Suppose \(I_2\) is a normal extension of \(I_1\). Then there exists a(x) such that:

\(I_2 \cong \frac{I_1[x]}{<a(x)>} \supseteq I_1\). Now this isomorphism fixes \(I_1\) so by Theorem (i) the isomorphism is in fact an automorphism.

So by problem 4:
\(I_2^* \cong \left(\frac{I_1[x]}{<a(x)>}\right)^* \subseteq I_1^*\) is an automorphism so:

\(I_2^* \subseteq I_1^*\) and \(I_2^* = \left(\frac{I_1[x]}{<a(x)>}\right)^*\)

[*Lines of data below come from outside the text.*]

(* ===== verification/TreeWitnesses.v ===== *)
(** * Removing a tree, run

    A host that is a tree of entries: its calls on descriptors, their laws, and runs of
    [RemoveDir] on it. *)

From S2P Require Import Prelude Engine Pair Quiet Strs Text Words Paths Exec Packages Units Files.
From S2P Require Import FilesFacts RemoveDir RemoveDirFacts Demo.

Open Scope string_scope.
Open Scope Z_scope.

(** A call on the tree; it fails without effect when the environment says so. *)
Definition tree_call {A} (f : Tree -> option (A * Tree)) : M Tree A :=
  sql (fun _ d => match f d with Some r => Ok r | None => Err (ErrNew "no such entry") end).

Definition at_entry {A} (fd : list string) (name : string) (f : FileKind -> Tree -> option (A * Tree)) : M Tree A :=
  tree_call (fun d => kind ← d !! (fd ++ [name])%list; f kind d).

Definition children_of (fd : list string) (d : Tree) : list string :=
  omap (fun e => match reverse (fst e) with
                 | c :: l => if bool_decide (reverse l = fd) then Some c else None
                 | [] => None
                 end) (map_to_list d).

Definition tree_readdir (fd : list string) (d : Tree) : option (list string * Tree) :=
  if bool_decide (fd = [] \/ d !! fd = Some Directory) then Some (children_of fd d, d) else None.

#[export] Instance tree_removal : Removal Tree := {|
  Fd := list string;
  OpenRoot := tree_call (fun d => Some ([], d));
  Openat fd name := at_entry fd name (fun kind d =>
    if bool_decide (kind = Directory) then Some ((fd ++ [name])%list, d) else None);
  Fstatat fd name := at_entry fd name (fun kind d => Some (kind, d));
  Unlinkat fd name := at_entry fd name (fun kind d =>
    if bool_decide (kind = Directory) then None else Some (tt, delete (fd ++ [name])%list d));
  UnlinkatDir fd name := at_entry fd name (fun kind d =>
    if bool_decide (kind = Directory) && bool_decide (children_of (fd ++ [name]) d = [])
    then Some (tt, delete (fd ++ [name])%list d) else None);
  Readdirnames fd := tree_call (tree_readdir fd);
  CloseFd fd := tree_call (fun d => Some (tt, d));
|}.

Lemma children_of_spec fd d c : c ∈ children_of fd d <-> is_Some (d !! (fd ++ [c])%list).
Proof.
  unfold children_of. rewrite list_elem_of_omap. split.
  - intros ([k x] & Hk%elem_of_map_to_list & Hc). simpl in Hc.
    destruct (reverse k) as [|c' l] eqn:Hr; [done|]. case_bool_decide as Hl; [|done]. injection Hc as ->.
    exists x. rewrite <- Hl, <- reverse_cons, <- Hr, reverse_involutive. done.
  - intros [x Hx]. exists ((fd ++ [c])%list, x). split; [by apply elem_of_map_to_list|]. simpl.
    rewrite reverse_snoc, reverse_involutive. by rewrite bool_decide_true.
Qed.

Lemma children_of_NoDup fd d : NoDup (children_of fd d).
Proof.
  unfold children_of. pose proof (NoDup_fst_map_to_list d) as Hnd. induction (map_to_list d) as [|[k x] l IH]; [constructor|].
  apply NoDup_cons in Hnd as [Hk Hnd]. simpl. specialize (IH Hnd).
  destruct (reverse k) as [|c r] eqn:Hr; [done|]. case_bool_decide as Hfd; [|done].
  constructor; [|done]. rewrite list_elem_of_omap. intros ([k' x'] & Hin & Hc'). apply Hk.
  simpl in Hc'. destruct (reverse k') as [|c' r'] eqn:Hr'; [done|]. case_bool_decide as Hfd'; [|done].
  injection Hc' as ->. assert (k = k') as ->.
  { rewrite <- (reverse_involutive k), <- (reverse_involutive k'), Hr, Hr', !reverse_cons. by rewrite Hfd, Hfd'. }
  apply list_elem_of_fmap. by exists (k', x').
Qed.

Lemma tree_call_triple {A} (f : Tree -> option (A * Tree)) (s : Tree) (Q : A -> Tree -> Prop) (E : error -> Tree -> Prop) :
  (forall a t, f s = Some (a, t) -> Q a t) -> (forall e, errors_is ErrTooDeep e = false -> E e s) ->
  triple (fun d => d = s) (tree_call f) Q E.
Proof.
  intros HQ HE. apply triple_sql; [|intros d ->; by apply HE]. intros _ d ->.
  destruct (f s) as [[a t]|]; [by apply HQ|by apply HE].
Qed.

Lemma tree_call_quiet {A} (f : Tree -> option (A * Tree)) (P : Tree -> Prop) :
  (forall s, P s -> is_Some (f s)) -> quietly P (tree_call f) (fun _ _ => True).
Proof.
  intros Hf. apply quietly_sql. intros _ d Hd. destruct (Hf d Hd) as [[a t] ->]. by exists a, t.
Qed.

#[export] Instance tree_laws : RemovalLaws Tree.
Proof.
  refine {| tree := id; walk := id : @Fd Tree tree_removal -> list string |}; unfold id.
  - intros s. apply tree_call_triple; [|done]. by intros fd t [= <- <-].
  - intros fd name s. apply tree_call_triple; [|done]. simpl. intros fd' t.
    destruct (s !! _) as [kind|]; simpl; [|done]. case_bool_decide as Hk; [|done]. intros [= <- <-]. by rewrite Hk.
  - intros fd name s. apply tree_call_triple; [|done]. simpl. intros kind t.
    destruct (s !! _) as [kind'|]; simpl; [|done]. by intros [= <- <-].
  - intros fd name s. apply tree_call_triple; [|done]. simpl. intros [] t.
    destruct (s !! _) as [kind|]; simpl; [|done]. case_bool_decide as Hk; [done|]. intros [= <-].
    split; [congruence|done].
  - intros fd name s. apply tree_call_triple; [|done]. simpl. intros [] t.
    destruct (s !! _) as [kind|]; simpl; [|done]. case_bool_decide as Hk; simpl; [|done].
    case_bool_decide as Hc; [|done]. intros [= <-]. split; [|done]. intros c. apply eq_None_not_Some.
    change [name; c] with ([name] ++ [c])%list. rewrite app_assoc, <- children_of_spec, Hc. apply not_elem_of_nil.
  - intros fd s. apply tree_call_triple; [|done]. unfold tree_readdir. intros names t.
    case_bool_decide; [|done]. intros [= <- <-]. split_and!; [apply children_of_NoDup|apply children_of_spec|done].
  - intros fd s. apply tree_call_triple; [|done]. by intros [] t [= <-].
  - by apply tree_call_quiet.
  - intros fd name s Hs. apply tree_call_quiet. intros ? ->. simpl. rewrite Hs. by eexists.
  - intros fd name s [kind Hs]. apply tree_call_quiet. intros ? ->. simpl. rewrite Hs. by eexists.
  - intros fd name s kind Hs Hk. apply tree_call_quiet. intros ? ->. simpl. rewrite Hs. simpl.
    rewrite bool_decide_false by done. by eexists.
  - intros fd name s Hs Hc. apply tree_call_quiet. intros ? ->. simpl. rewrite Hs. simpl.
    rewrite bool_decide_true; [by eexists|].
    destruct (children_of _ s) as [|c l] eqn:Hl; [done|]. exfalso.
    assert (c ∈ children_of (fd ++ [name]) s) as [x Hx]%children_of_spec by (rewrite Hl; by left).
    rewrite <- app_assoc in Hx. simpl in Hx. by rewrite Hc in Hx.
  - intros fd s Hs. apply tree_call_quiet. intros ? ->. unfold tree_readdir. rewrite bool_decide_true by done. by eexists.
  - intros fd. by apply tree_call_quiet.
Defined.

(** The other calls of the manager are not used on this host. *)
Definition unused_call {A} : M Tree A := fail (ErrNew "function not implemented").

#[export] Instance tree_os : OS Tree := {|
  Handle := unit; Getwd := unused_call; CreateTemp _ _ := unused_call; OpenNoFollow _ := unused_call;
  OpenDirNoFollow _ := unused_call; FdIsRegular _ := unused_call; FdRead _ := unused_call;
  FdWrite _ _ := unused_call; FdChmod _ _ := unused_call; FdChown _ _ _ := unused_call;
  FdSync _ := unused_call; FdClose _ := unused_call; SyncDir _ := unused_call; Unlink _ := unused_call;
  Rename _ _ := unused_call; RenameNoReplace _ _ := unused_call; Lstat _ := unused_call;
  os_Stat _ := unused_call; os_ReadFile _ := unused_call; os_ReadDir _ := unused_call;
  EvalSymlinks _ := unused_call; LookupUser _ := unused_call; LookupGroup _ := unused_call;
  LookupId _ := unused_call; LookupGroupId _ := unused_call;
|}.

#[export] Instance tree_runner : Runner Tree := {| Run _ _ := unused_call; Backend := Direct |}.

(** A tree with a link out of what is to be removed. *)
Definition data_tree : Tree := {[
  ["data"] := Directory; ["data"; "keep"] := RegularOrOther;
  ["data"; "app"] := Directory; ["data"; "app"; "log"] := RegularOrOther;
  ["data"; "app"; "out"] := Symlink; ["data"; "app"; "cache"] := Directory;
  ["data"; "app"; "cache"; "a"] := RegularOrOther;
  ["data"; "link"] := Symlink ]}.

Definition forever : Ctx := {| ctx_deadline := None; ctx_cancelled := fun _ => false |}.

Definition remove (path : string) : result unit * list (list string) :=
  let (r, w) := RemoveDir 5 forever path demo_env (mkWorld data_tree 0) in
  (r, (map_to_list (w_db w)).*1).

Example removed : remove "/data//x/../app/" = (Ok tt, [["data"; "keep"]; ["data"; "link"]; ["data"]]).
Proof. vm_compute. reflexivity. Qed.

Example refused :
  (fun path => fst (remove path)) <$> ["/data/link"; "/data/keep"; "/data/../etc/cadestro"; "data/app"] =
  [Err (ErrNew "refusing to remove symlink"); Err (ErrNew "refusing to remove non-directory");
   Err (ErrNew "refusing to remove protected path"); Err (ErrNew "path must be absolute")].
Proof. vm_compute. reflexivity. Qed.

(** What holds of every key of the tree, checked key by key. *)
Lemma tree_keys (t : Tree) (P : list string -> bool) :
  forallb P (map_to_list t).*1 = true -> forall k, is_Some (t !! k) -> P k = true.
Proof.
  intros Hall k [x Hx]. rewrite forallb_forall in Hall. apply Hall, list_elem_of_In, list_elem_of_fmap.
  exists (k, x). by split; [|apply elem_of_map_to_list].
Qed.

Lemma data_tree_rooted : rooted data_tree.
Proof.
  intros k c Hk.
  apply (tree_keys data_tree (fun k => match reverse k with
    | [] => true
    | _ :: r => bool_decide (reverse r = [] \/ data_tree !! reverse r = Some Directory)
    end)) in Hk; [|by vm_compute].
  rewrite reverse_snoc, reverse_involutive in Hk. by apply bool_decide_eq_true in Hk.
Qed.

Lemma data_tree_proper : proper_names data_tree.
Proof.
  intros k c Hk.
  apply (tree_keys data_tree (fun k => match reverse k with
    | [] => true
    | c :: _ => bool_decide (c <> "." /\ c <> "..")
    end)) in Hk; [|by vm_compute].
  rewrite reverse_snoc in Hk. by apply bool_decide_eq_true in Hk.
Qed.

Lemma data_tree_depth k : is_Some (data_tree !! k) -> (length k < 5)%nat.
Proof. intros Hk. by apply (tree_keys data_tree (fun k => bool_decide (length k < 5)%nat)), bool_decide_eq_true in Hk. Qed.

Lemma app_unprotected : ~ protected (components "/data/app").
Proof. rewrite <- protected_clean_spec by done. by vm_compute. Qed.

Lemma RemoveDir_removes_witness :
  quietly (fun d => d = data_tree) (RemoveDir 5 forever "/data/app")
    (fun _ d => d = without ["data"; "app"] data_tree).
Proof.
  exact (proj2 (RemoveDir_removes (D := Tree) 5 forever "/data/app" data_tree eq_refl data_tree_rooted
    eq_refl data_tree_depth) (conj eq_refl (fun _ => eq_refl)) data_tree_proper eq_refl app_unprotected eq_refl).
Defined.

but is \(I_2^*\) a NORMAL subgroup?

Let \(\pi\) be any \(\pi \in I_1^*\) then

\(\pi I_2^* \pi^{-1} = \pi \left(\frac{I_1[x]}{<a(x)>}\right)^* \pi^{-1}= \left( \pi \left(\frac{I_1[x]}{<a(x)>}\right)\right)^* \) (using problem 3)

but \(\pi\) fixes all \(I_1\) and therefore fixes the coefficients of \(I_1[x]\) and a(x), therefore:

\(\pi I_2^* \pi^{-1} = \left(\frac{I_1[x]}{<a(x)>}\right)^* = I_2^*\)

so indeed \(I_2^*\) a NORMAL subgroup of \(I_1^*\). The reverse direction follows directly from Question 1.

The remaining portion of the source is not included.